The role of MERS in the mortgage process and what “robo-signing” actually entails continues to confuse numerous observers outside the industry. However, in litigation and in enforcement actions, the key issue becomes whether borrowers are actually harmed by the use of MERS and through robo-signing, and the appropriate recourse and remediation for such harm. A recent case decided before a North Carolina court added an interesting wrinkle to this discussion. Guilford County v. Lender Processing Services, Inc., explored whether a county register of deeds could sue various defendants, including lenders, for alleged injuries based on the use of MERS and robo-signing.

Jeff Thigpen, the Register of Deeds of Guilford County in North Carolina, acting on behalf of Guilford County, sued various defendants in North Carolina Superior Court for their role in the process of creating mortgage-backed securities. The allegations particularly concerned the role of MERS and MERS’s members in making multiple transfers of mortgages among themselves without filing the assignments in the public record and without paying related fees and the practice of robo-signing.

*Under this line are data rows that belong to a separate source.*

Definition instruction_address_valid_for_mode (address : Z) (m : CPUMode) (report_fault : bool) :
    M unit := fun s =>
  match (if mmu_enabled (cpu s)
         then mmu_translate (machine_ram s) (ptbr (cpu s)) (user_mode m) address MMU_ACCESS_EXECUTE
         else inl address) with
  | inr result => fault report_fault CPU_EXCEPTION_INSTRUCTION_PAGE_FAULT address
                    MMU_ACCESS_EXECUTE result s
  | inl physical_address =>
      match bus_fetch (bus s) physical_address 1 with
      | None => fault report_fault CPU_EXCEPTION_INSTRUCTION_ACCESS address
                  MMU_ACCESS_EXECUTE MMU_RESULT_OK s
      | Some _ => (Some tt, s)
      end
  end.

Definition instruction_address_valid (address : Z) : M unit :=
  m ← read_cpu mode;
  instruction_address_valid_for_mode address m true.

(** The common part of [fetch_u8], [fetch_u32_le] and [fetch_u64_le]. *)
Definition fetch_bytes (width : Z) : M Z :=
  at_ ← read_cpu pc;
  value ← memory_read at_ width MMU_ACCESS_EXECUTE false CPU_EXCEPTION_INSTRUCTION_ACCESS true;
  modify_cpu (fun c => set_pc (wrap64 (pc c + width)) c);;
  mret value.

Definition fetch_u8 : M Z := value ← fetch_bytes 1; mret (wrap8 value).
Definition cpu_internal_fetch_u8 : M Z := fetch_u8.
Definition fetch_u64_le : M Z := fetch_bytes 8.
Definition fetch_u32_le : M Z := value ← fetch_bytes 4; mret (wrap32 value).

Definition register_valid (reg : Z) : M unit :=
  if reg <? REGISTER_COUNT then mret tt else set_exception CPU_EXCEPTION_ILLEGAL_INSTRUCTION 0 0.

Definition fetch_register : M Z := reg ← fetch_u8; register_valid reg;; mret reg.

Definition fetch_register_pair : M (Z * Z) :=
  first ← fetch_u8;
  second ← fetch_u8;
  register_valid first;;
  register_valid second;;
  mret (first, second).

Definition stack_push_u64 (value : Z) : M unit :=
  sp ← read_cpu (fun c => get_register c REGISTER_SP);
  if sp <? 8
  then set_access_exception CPU_EXCEPTION_STACK_FAULT sp MMU_ACCESS_WRITE MMU_RESULT_OK
  else
    let next_sp := sp - 8 in
    memory_write next_sp 8 MMU_ACCESS_WRITE false CPU_EXCEPTION_STACK_FAULT true value;;
    modify_cpu (set_register REGISTER_SP next_sp).

Definition stack_pop_u64 : M Z :=
  sp ← read_cpu (fun c => get_register c REGISTER_SP);
  value ← memory_read sp 8 MMU_ACCESS_READ false CPU_EXCEPTION_STACK_FAULT true;
  modify_cpu (set_register REGISTER_SP (wrap64 (sp + 8)));;
  mret value.

Definition read_vector (vector_index : Z) : M Z :=
  c ← read_cpu id;
  if negb (vbr_enabled c) || (CPU_VECTOR_ENTRY_COUNT <=? vector_index) then exec_fail
  else
    let offset := wrap64 (vector_index * CPU_VECTOR_ENTRY_SIZE) in
    if UINT64_MAX - offset <? vbr c then exec_fail
    else
      let entry_address := vbr c + offset in
      valid ← read_ram (fun r => cpu_ram_range_valid r entry_address CPU_VECTOR_ENTRY_SIZE);
      exec_guard valid;;
      entry ← read_ram (fun r => ram_read r entry_address CPU_VECTOR_ENTRY_SIZE);
      handler ← exec_of_option entry;
      exec_guard (negb (handler =? UINT64_MAX));;
      instruction_address_valid_for_mode handler CPU_MODE_SUPERVISOR false;;
      mret handler.

(** The checks and stores of [enter_privileged_handler], run in supervisor
    mode; its outcome is [written]. *)
Definition write_handler_frame (previous_user : bool)
    (frame return_address saved_flags previous_sp : Z) : M unit :=
  ram_write_accessible frame 8 false;;
  ram_write_accessible (wrap64 (frame + 8)) 8 false;;
  (if previous_user then ram_write_accessible (wrap64 (frame + 16)) 8 false else mret tt);;
  memory_write frame 8 MMU_ACCESS_WRITE false CPU_EXCEPTION_STACK_FAULT false return_address;;
  memory_write (wrap64 (frame + 8)) 8 MMU_ACCESS_WRITE false CPU_EXCEPTION_STACK_FAULT false
    saved_flags;;
  if previous_user
  then memory_write (wrap64 (frame + 16)) 8 MMU_ACCESS_WRITE false CPU_EXCEPTION_STACK_FAULT
         false previous_sp
  else mret tt.

Definition enter_privileged_handler (handler return_address : Z) (exception_frame : bool) :
    M unit :=
  c ← read_cpu id;
  let previous_mode := mode c in
  let previous_user := user_mode previous_mode in
  let previous_sp := get_register c REGISTER_SP in
  let stack_top := if previous_user then ksp c else previous_sp in
  let frame_size := if previous_user then 24 else 16 in
  let saved_flags := make_saved_flags c exception_frame in
  if stack_top <? frame_size
  then set_access_exception CPU_EXCEPTION_STACK_FAULT stack_top MMU_ACCESS_WRITE MMU_RESULT_OK
  else
    let frame := stack_top - frame_size in
    modify_cpu (set_mode CPU_MODE_SUPERVISOR);;
    written ← exec_try (write_handler_frame previous_user frame return_address saved_flags
                previous_sp);
    match written with
    | None =>
        modify_cpu (fun c => set_register REGISTER_SP previous_sp (set_mode previous_mode c));;
        set_access_exception CPU_EXCEPTION_STACK_FAULT frame MMU_ACCESS_WRITE MMU_RESULT_OK
    | Some _ =>
        modify_cpu (fun c =>
          set_waiting false (set_pc handler
            (set_flags (Z.land (flags c) (not64 CPU_FLAG_INTERRUPT_ENABLE))
              (set_register REGISTER_SP frame c))))
    end.
Definition execute_divs : M unit :=
  '(destination, source) ← fetch_register_pair;
  dividend ← reg destination;
  divisor ← reg source;
  if divisor =? 0 then set_exception CPU_EXCEPTION_DIVIDE_BY_ZERO 0 0
  else if (dividend =? SIGN_BIT) && (divisor =? UINT64_MAX)
  then set_exception CPU_EXCEPTION_ARITHMETIC_OVERFLOW 0 0
  else
    let negative := has_bits (Z.lxor dividend divisor) SIGN_BIT in
    let result := twos_complement_magnitude dividend / twos_complement_magnitude divisor in
    set_reg_zn destination (apply_twos_complement_sign result negative).

Definition execute_mods : M unit :=
  '(destination, source) ← fetch_register_pair;
  dividend ← reg destination;
  divisor ← reg source;
  if divisor =? 0 then set_exception CPU_EXCEPTION_DIVIDE_BY_ZERO 0 0
  else
    let result := twos_complement_magnitude dividend mod twos_complement_magnitude divisor in
    set_reg_zn destination (apply_twos_complement_sign result (has_bits dividend SIGN_BIT)).

Definition execute_and : M unit :=
  '(destination, source) ← fetch_register_pair;
  left ← reg destination;
  right ← reg source;
  set_reg_zn destination (Z.land left right).

Definition execute_or : M unit :=
  '(destination, source) ← fetch_register_pair;
  left ← reg destination;
  right ← reg source;
  set_reg_zn destination (Z.lor left right).

Definition execute_xor : M unit :=
  '(destination, source) ← fetch_register_pair;
  left ← reg destination;
  right ← reg source;
  set_reg_zn destination (Z.lxor left right).

Definition execute_not : M unit :=
  destination ← fetch_register;
  v ← reg destination;
  set_reg_zn destination (not64 v).

Definition fetch_shift_operands : M (Z * Z) :=
  destination ← fetch_u8;
  amount ← fetch_u8;
  register_valid destination;;
  if REGISTER_BITS <=? amount
  then set_exception CPU_EXCEPTION_ILLEGAL_INSTRUCTION 0 0
  else mret (destination, amount).

Definition execute_shl : M unit :=
  '(destination, amount) ← fetch_shift_operands;
  v ← reg destination;
  set_reg_zn destination (shl64 v amount).

Definition execute_shr : M unit :=
  '(destination, amount) ← fetch_shift_operands;
  v ← reg destination;
  set_reg_zn destination (Z.shiftr v amount).

Definition execute_sar : M unit :=
  '(destination, amount) ← fetch_shift_operands;
  v ← reg destination;
  set_reg_zn destination (arithmetic_shift_right v amount).

Definition execute_shlv : M unit :=
  '(destination, amount_register) ← fetch_register_pair;
  a ← reg amount_register;
  v ← reg destination;
  set_reg_zn destination (shl64 v (Z.land a 63)).

Definition execute_shrv : M unit :=
  '(destination, amount_register) ← fetch_register_pair;
  a ← reg amount_register;
  v ← reg destination;
  set_reg_zn destination (Z.shiftr v (Z.land a 63)).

The complaint alleged the following injuries to the Register of Deeds, Guilford County and the citizens of Guilford County as a result of the defendants’ actions:

  • Legal uncertainty concerning title;
  • Difficulty or inability to discover and remedy title defects;
  • The loss of homes due to illegal foreclosures;
  • Difficulty or inability to buy and sell property;
  • Decreases in real estate values;
  • Decreases in real estate investments;
  • The inability to put property to its highest and best use;
  • Reductions in tax collections to the County’s Treasury and the concomitant reduction in services to support the public welfare;
  • Decreases in employment, social stability, and quality of life; and
  • The cost of identifying and repairing the issues identified in the complaint.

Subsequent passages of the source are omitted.